Instructions to follow ::
Every line of the listing that holds the word "answered" should be returned.

+--

Lemma applied_add_node_grows kg xs ids kg' :
  applied add_node kg xs ids kg' ->
  edges kg' = edges kg
  /\ (forall k, is_Some (nodes kg !! k) -> is_Some (nodes kg' !! k))
  /\ size (nodes kg') <= size (nodes kg) + length xs
  /\ length ids <= length xs
  /\ (forall k, k ∈ _temp_node_ids kg'
                <-> k ∈ _temp_node_ids kg \/ exists id, id ∈ ids /\ hash_key id = inr k).
Proof.
  induction 1 as [kg|kg x xs id kg1 x1 ids kg' Hcall _ IH|kg x xs err kg1 x1 ids kg' Hcall _ IH].
  - split; [reflexivity|]. split; [auto|]. split; [lia|]. split; [simpl; lia|].
    intros k. split; [auto|]. intros [H|(id & Hin & _)]; [exact H|].
    now apply elem_of_nil in Hin.
  - destruct (add_node_step _ _ _ _ _ Hcall) as (He & Hn & Hs & (kn & Hkn & Ht)).
    destruct IH as (He' & Hn' & Hs' & Hl' & Ht').
    split; [congruence|]. split; [auto|]. split; [simpl; lia|]. split; [simpl; lia|].
    intros k. rewrite Ht', Ht, elem_of_union, elem_of_singleton. split.
    + intros [[->|Hin]|(id' & Hin & Hk)].
      * right. exists id. split; [left|assumption].
      * now left.
      * right. exists id'. split; [now right|assumption].
    + intros [Hin|(id' & Hin & Hk)]; [auto|].
      apply elem_of_cons in Hin as [->|Hin].
      * left. left. congruence.
      * right. eauto.
  - destruct (add_node_step _ _ _ _ _ Hcall) as (He & Hn & Hs & Ht).
    destruct IH as (He' & Hn' & Hs' & Hl' & Ht').
    split; [congruence|]. split; [auto|]. split; [simpl; lia|]. split; [simpl; lia|].
    intros k. rewrite Ht', Ht. reflexivity.
Qed.

Lemma applied_add_edge_grows kg xs ids kg' :
  applied add_edge kg xs ids kg' ->
  nodes kg' = nodes kg /\ _temp_node_ids kg' = _temp_node_ids kg
  /\ (forall k, is_Some (edges kg !! k) -> is_Some (edges kg' !! k))
  /\ size (edges kg') <= size (edges kg) + length xs
  /\ length ids <= length xs.
Proof.
  induction 1 as [kg|kg x xs id kg1 x1 ids kg' Hcall _ IH|kg x xs err kg1 x1 ids kg' Hcall _ IH].
  - split; [reflexivity|]. split; [reflexivity|]. split; [auto|]. split; simpl; lia.
  - destruct (add_edge_step _ _ _ _ _ Hcall) as (Hn & Ht & He & Hs).
    destruct IH as (Hn' & Ht' & He' & Hs' & Hl').
    split; [congruence|]. split; [congruence|]. split; [auto|]. split; simpl; lia.
  - destruct (add_edge_step _ _ _ _ _ Hcall) as (Hn & Ht & He & Hs).
    destruct IH as (Hn' & Ht' & He' & Hs' & Hl').
    split; [congruence|]. split; [congruence|]. split; [auto|]. split; simpl; lia.
Qed.

(** X6. A batch deletes nothing and adds at most one record per item:
    after [build_or_update_graph] every node and every edge that was in the
    store is still there, the node count has grown by at most the number of
    entities and the edge count by at most the number of relationships, and
    the lists returned are no longer than the lists submitted. *)
Theorem batch_never_deletes kg entities relationships :
  exists result kg2 lists,
    build_or_update_graph (Some kg, (entities, relationships)) = (inr result, (Some kg2, lists))
    /\ (forall k, is_Some (nodes kg !! k) -> is_Some (nodes kg2 !! k))
    /\ (forall k, is_Some (edges kg !! k) -> is_Some (edges kg2 !! k))
    /\ size (nodes kg2) <= size (nodes kg) + length entities
    /\ size (edges kg2) <= size (edges kg) + length relationships
    /\ length (added_nodes result) <= length entities
    /\ length (added_edges result) <= length relationships.
Proof.
  destruct (applied_exists add_node entities (clear_session_tracking kg)) as (ns & kg1 & Hn).
  destruct (applied_exists add_edge relationships kg1) as (es & kg2 & He).
  destruct (build_or_update_graph_applied kg entities relationships _ _ _ _ Hn He)
    as (es' & rs' & Hrun).
  destruct (applied_add_node_grows _ _ _ _ Hn) as (He1 & Hn1 & Hs1 & Hl1 & _).
  destruct (applied_add_edge_grows _ _ _ _ He) as (Hn2 & _ & He2 & Hs2 & Hl2).
  exists {| added_nodes := ns; added_edges := es |}, kg2, (es', rs').
  split; [exact Hrun|]. simpl in *.
  split; [intros k Hk; rewrite Hn2; auto|].
  split; [intros k Hk; apply He2; rewrite He1; exact Hk|].
  split; [rewrite Hn2; exact Hs1|].
  split; [rewrite <- He1; exact Hs2|]. split; assumption.
Qed.

(** X7. After a batch the session set holds exactly the ids of the nodes
    the batch added, whatever it held before: an endpoint that only an
    earlier session had touched is no longer in it. *)
Theorem session_set_after_batch kg entities relationships :
  exists result kg2 lists,
    build_or_update_graph (Some kg, (entities, relationships)) = (inr result, (Some kg2, lists))
    /\ forall k, k ∈ _temp_node_ids kg2
                 <-> exists id, id ∈ added_nodes result /\ hash_key id = inr k.
Proof.
  destruct (applied_exists add_node entities (clear_session_tracking kg)) as (ns & kg1 & Hn).
  destruct (applied_exists add_edge relationships kg1) as (es & kg2 & He).
  destruct (build_or_update_graph_applied kg entities relationships _ _ _ _ Hn He)
    as (es' & rs' & Hrun).
  destruct (applied_add_node_grows _ _ _ _ Hn) as (_ & _ & _ & _ & Ht1).
  destruct (applied_add_edge_grows _ _ _ _ He) as (_ & Ht2 & _).
  exists {| added_nodes := ns; added_edges := es |}, kg2, (es', rs').
  split; [exact Hrun|]. intros k. rewrite Ht2, Ht1. simpl. split.
  - intros [Hin|H]; [now apply not_elem_of_empty in Hin|exact H].
  - auto.
Qed.
(** X14. A pickup that fails at the connection, at the opening of the
    transaction, at the conditional update or at the statement that ends
    the transaction claims nothing: session objects, session table, timers
    and committed rows are as before. *)
Theorem failed_claim_leaves_no_trace
    (E : env) (BOT_ID mainBotGameId : string) (w : world) :
  succeeds E (clock w) = false \/ succeeds E (S (clock w)) = false
  \/ succeeds E (S (S (clock w))) = false
  \/ succeeds E (S (S (S (clock w)))) = false ->
  let w' := exec (handleNewGameSession E BOT_ID mainBotGameId) w in
  heap w' = heap w /\ activeHelperGames w' = activeHelperGames w /\
  timers w' = timers w /\ rps_sessions w' = rps_sessions w.
Proof.
  intros H. cbv zeta. open_claim.
  rewrite external_eq; proj.
  destruct (succeeds E (clock w)) eqn:H0; cbv beta iota; proj;
    [| repeat split; reflexivity].
  rewrite external_eq; proj.
  destruct (succeeds E (S (clock w))) eqn:H1; cbv beta iota; proj;
    [| ext; repeat split; reflexivity].
  rewrite external_eq; proj.
  destruct (succeeds E (S (S (clock w)))) eqn:H2; cbv beta iota; proj;
    [| ext; repeat split; reflexivity].
  assert (H3 : succeeds E (S (S (S (clock w)))) = false)
    by (destruct H as [H | [H | [H | H]]]; congruence).
  destruct (List.filter _ _) as [| r rest]; cbn [map];
    rewrite external_eq; proj; rewrite H3; cbv beta iota; proj;
    ext; repeat split; reflexivity.
Qed.

Lemma failed_claim_leaves_no_trace_witness :
  let w' := exec (handleNewGameSession (failing_at 3) "4242" "g7") start in
  heap w' = heap start /\ activeHelperGames w' = activeHelperGames start /\
  timers w' = timers start /\ rps_sessions w' = rps_sessions start.
Proof.
  refine (failed_claim_leaves_no_trace (failing_at 3) "4242" "g7" start _).
  right. right. right. reflexivity.
Defined.

(** X17. The connection taken from the pool is given back on every path of
    a pickup, and only when one was obtained. The release does not wait for
    the transaction to be ended: when the connection, [BEGIN], the update
    and the statement after it are answered no transaction is open
    afterwards, but when [BEGIN] is answered and the update and the
    [ROLLBACK] of the [catch] block are both rejected, the client goes back
    to the pool with its transaction still open. *)
Theorem pickup_releases_the_connection
    (E : env) (BOT_ID mainBotGameId : string) (w : world) :
  let w' := exec (handleNewGameSession E BOT_ID mainBotGameId) w in
  (if succeeds E (clock w)
   then ClientRelease ∈ new_effects w w'
   else ClientRelease ∉ new_effects w w') /\
  (succeeds E (clock w) = true -> succeeds E (S (clock w)) = true ->
   succeeds E (S (S (clock w))) = true ->
   succeeds E (S (S (S (clock w)))) = true ->
   transaction w' = None) /\
  (succeeds E (clock w) = true -> succeeds E (S (clock w)) = true ->
   succeeds E (S (S (clock w))) = false ->
   succeeds E (S (S (S (clock w)))) = false ->
   transaction w' = Some (rps_sessions w) /\
   last (new_effects w w') = Some ClientRelease).
Proof.
  cbv zeta. split; [| split].
  - open_claim. rewrite external_eq; proj.
    destruct (succeeds E (clock w)) eqn:H0; cbv beta iota; proj.
    2:{ rewrite <- ?app_assoc; cbn [app]; rewrite drop_app_length.
        rewrite !not_elem_of_cons.
        repeat split; try discriminate. apply not_elem_of_nil. }
    ext.
    all: try (destruct (List.filter _ _) as [| r rest]; cbn [map]; ext).
    all: repeat match goal with
                | |- context [if ?c then _ else _] => destruct c eqn:?
                end; proj; ext; proj.
    all: rewrite <- ?app_assoc; cbn [app]; rewrite drop_app_length.
    all: rewrite !elem_of_cons; auto 20.
  - intros H0 H1 H2 H3. open_claim.
    repeat (rewrite external_eq; proj; rewrite ?H0, ?H1, ?H2, ?H3;
            cbv beta iota; proj).
    destruct (List.filter _ _) as [| r rest]; cbn [map];
      repeat (rewrite external_eq; proj; rewrite ?H0, ?H1, ?H2, ?H3;
              cbv beta iota; proj); [reflexivity |].
    destruct (truthy _); ext; reflexivity.
  - intros H0 H1 H2 H3. open_claim.
    repeat (rewrite external_eq; proj; rewrite ?H0, ?H1, ?H2, ?H3;
            cbv beta iota; proj).
    split; [reflexivity |].
    rewrite <- ?app_assoc; cbn [app]; rewrite drop_app_length. reflexivity.
Qed.

Lemma pickup_releases_the_connection_witness :
  let w' := exec (handleNewGameSession (failing_from 2) "4242" "g7") start in
  transaction w' = Some (rps_sessions start) /\
  last (new_effects start w') = Some ClientRelease.
Proof.
  exact (proj2 (proj2 (pickup_releases_the_connection (failing_from 2) "4242" "g7" start))
           eq_refl eq_refl eq_refl eq_refl).
Defined.

(** *** What an event does, in one place *)

Lemma completed_pvb o : pvb_final_status o ∈ completed_statuses.
Proof.
  unfold pvb_final_status, completed_statuses.
  repeat destruct (String.eqb _ _); rewrite !elem_of_cons; auto 10.
Qed.

Lemma completed_pvp o : pvp_final_status o ∈ completed_statuses.
Proof.
  unfold pvp_final_status, completed_statuses.
  repeat destruct (String.eqb _ _); rewrite !elem_of_cons; auto 10.
Qed.

Ltac completed :=
  first [ apply completed_pvb | apply completed_pvp
        | unfold completed_statuses; rewrite !elem_of_cons; auto 10 ].
(** No method but [ingest_sql_data] assigns [self.engine]: whatever
    their outcome, [rename_columns], [apply_corrections],
    [weather_station_mapping] and the final [drop] leave it as it was;
    and through the whole of [process] an engine that is there stays. *)
Theorem engine_kept w cfg s :
  engine (rename_columns cfg s).2 = engine s
  ∧ (∀ c a, engine (apply_corrections cfg c a s).2 = engine s)
  ∧ engine (weather_station_mapping w cfg s).2 = engine s
  ∧ engine (drop_unnamed s).2 = engine s
  ∧ (∀ e, engine s = Some e → engine (process w cfg s).2 = Some e).
Proof.
  split_and!.
  - apply rename_columns_engine.
  - intros c a. apply apply_corrections_engine.
  - apply weather_station_mapping_engine.
  - apply drop_unnamed_engine.
  - intros e He.
    pose proof (ingest_sql_data_engine w cfg s e He) as Hk.
    unfold process, mbind, M_bind.
    destruct (ingest_sql_data w cfg s) as [[d1| |] s1]; simpl in Hk |- *;
      [|done..].
    pose proof (rename_columns_engine cfg s1) as H2.
    destruct (rename_columns cfg s1) as [[?| |] s2]; simpl in H2 |- *;
      [|congruence..].
    pose proof (apply_corrections_engine cfg "Crop_type" "Elevation" s2) as H3.
    destruct (apply_corrections cfg "Crop_type" "Elevation" s2) as [[?| |] s3];
      simpl in H3 |- *; [|congruence..].
    pose proof (weather_station_mapping_engine w cfg s3) as H4.
    destruct (weather_station_mapping w cfg s3) as [[?| |] s4];
      simpl in H4 |- *; [|congruence..].
    rewrite drop_unnamed_engine. congruence.
Qed.

(** ** [rename_columns] beyond the claims *)

Lemma string_app_assoc (a b c : string) : (a +:+ b) +:+ c = a +:+ (b +:+ c).
Proof.
  induction a as [|x a IH]; [reflexivity|].
  change (String x ((a +:+ b) +:+ c) = String x (a +:+ (b +:+ c))).
  by f_equal.
Qed.

Lemma candidate_S k : candidate (S k) = candidate k +:+ "_".
Proof.
  unfold candidate. change (underscores (S k)) with (underscores k +:+ "_").
  by rewrite string_app_assoc.
Qed.

Lemma while_temp_name_least cols fuel k0 t :
  while_temp_name fuel cols (candidate k0) = Some t →
  ∃ k, k0 ≤ k ∧ t = candidate k ∧ (t ∉ cols)
       ∧ ∀ k', k0 ≤ k' < k → candidate k' ∈ cols.
Proof.
  revert k0. induction fuel as [|fuel IH]; intros k0; [done|]. simpl.
  case_bool_decide as Hin.
  - rewrite <- candidate_S. intros (k & Hk & -> & Hout & Hbelow)%IH.
    exists k. split_and!; [lia|done..|]. intros k' Hk'.
    destruct (decide (k' = k0)) as [->|]; [done|]. apply Hbelow. lia.
  - intros [= <-]. exists k0. split_and!; [done..|]. intros k'. lia.
Qed.

(** The temporary label [rename_columns] works with is the first of
    [__temp_name_for_swap__], [__temp_name_for_swap___], ... (one more
    underscore each time) that is not a label of the dataset: the name
    itself when the dataset has no such column. *)
Theorem swap_temp_name_least cols s :
  ∃ k, swap_temp_name cols s = (Return (candidate k), s)
       ∧ (candidate k ∉ cols)
       ∧ (∀ k', k' < k → candidate k' ∈ cols)
       ∧ ("__temp_name_for_swap__" ∉ cols → k = 0).
Proof.
  destruct (while_temp_name_total cols) as (t & Hloop & _).
  destruct (while_temp_name_least cols _ 0 t Hloop) as (k & _ & -> & Hout & Hbelow).
  exists k. unfold swap_temp_name. rewrite Hloop. split_and!; [done..| |].
  - intros k' Hk'. apply Hbelow. lia.
  - intros Hbase. destruct k as [|k]; [done|]. exfalso. apply Hbase.
    apply (Hbelow 0). lia.
Qed.

(** [rename_columns] raises [IndexError] on an empty [columns_to_rename],
    also when there is no dataset; with a pair configured it raises
    [AttributeError] when [self.df] is [None]; in both cases the
    instance is left as it was. In every other case it returns. *)
Theorem rename_columns_outcomes cfg s :
  (columns_to_rename cfg = [] → rename_columns cfg s = (Raise IndexError, s))
  ∧ (columns_to_rename cfg ≠ [] → df s = None →
     rename_columns cfg s = (Raise AttributeError, s))
  ∧ (columns_to_rename cfg ≠ [] → is_Some (df s) →
     ∃ s', rename_columns cfg s = (Return (), s')).
Proof.
  split_and!.
  - intros Hcfg. unfold rename_columns, mbind, M_bind, first_item. by rewrite Hcfg.
  - intros Hcfg Hdf. destruct (columns_to_rename cfg) as [|[a b] rest] eqn:E; [done|].
    unfold rename_columns, mbind, M_bind, first_item, self_df.
    rewrite E. simpl. by rewrite Hdf.
  - intros Hcfg [d Hdf].
    destruct (columns_to_rename cfg) as [|[a b] rest] eqn:E; [done|].
    destruct (rename_columns_run cfg s d a b rest E Hdf) as (t & _ & _ & ->).
    eauto.
Qed.

(** A pair that names one column twice changes nothing. *)
Theorem rename_columns_same_label cfg s d a rest :
  columns_to_rename cfg = (a, a) :: rest → df s = Some d →
  rename_columns cfg s = (Return (), s).
Proof.
  intros Hcfg Hdf.
  destruct (rename_columns_run cfg s d a a rest Hcfg Hdf) as (t & _ & Hfresh & ->).
  rewrite (relabel_ext _ id), relabel_id, state_eta; [done..|].
  intros l Hl. rewrite two_renames_unfold. simpl.
  repeat case_decide; congruence.
Qed.

Lemma two_renames_inj a b temp x y :
  x ≠ temp → y ≠ temp →
  two_renames a b temp x = two_renames a b temp y → x = y.
Proof.
  intros Hx Hy. rewrite !two_renames_unfold. simpl.
  repeat case_decide; congruence.
Qed.

Lemma NoDup_two_renames a b temp d :
  temp ∉ labels d → NoDup (labels d) →
  NoDup (labels (relabel (two_renames a b temp) d)).
Proof.
  intros Hfresh Hnd. rewrite labels_relabel. apply NoDup_fmap_2_strong; [|done].
  intros x y Hx Hy. apply two_renames_inj; intros ->; done.
Qed.

(** Whatever columns are there, [rename_columns] on a configured pair
    and a dataset returns a dataset with the same row count, the same
    number of columns and the same values in the same places; the
    labels stay unique if they were and the columns stay on the
    index. *)
Theorem rename_columns_well_formed cfg s d :
  columns_to_rename cfg ≠ [] → df s = Some d →
  ∃ d', rename_columns cfg s = (Return (), mkState (Some d') (engine s))
    ∧ nrows d' = nrows d
    ∧ (columns d').*2 = (columns d).*2
    ∧ (NoDup (labels d) → NoDup (labels d'))
    ∧ (aligned d → aligned d').
Proof.
  intros Hcfg Hdf. destruct (columns_to_rename cfg) as [|[a b] rest] eqn:E; [done|].
  destruct (rename_columns_run cfg s d a b rest E Hdf) as (t & _ & Hfresh & ->).
  eexists. split_and!; [done..|apply series_relabel| |apply aligned_relabel].
  intros Hnd. by apply NoDup_two_renames.
Qed.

+--

Written answer ::
    and the statement after it are answered no transaction is open
    afterwards, but when [BEGIN] is answered and the update and the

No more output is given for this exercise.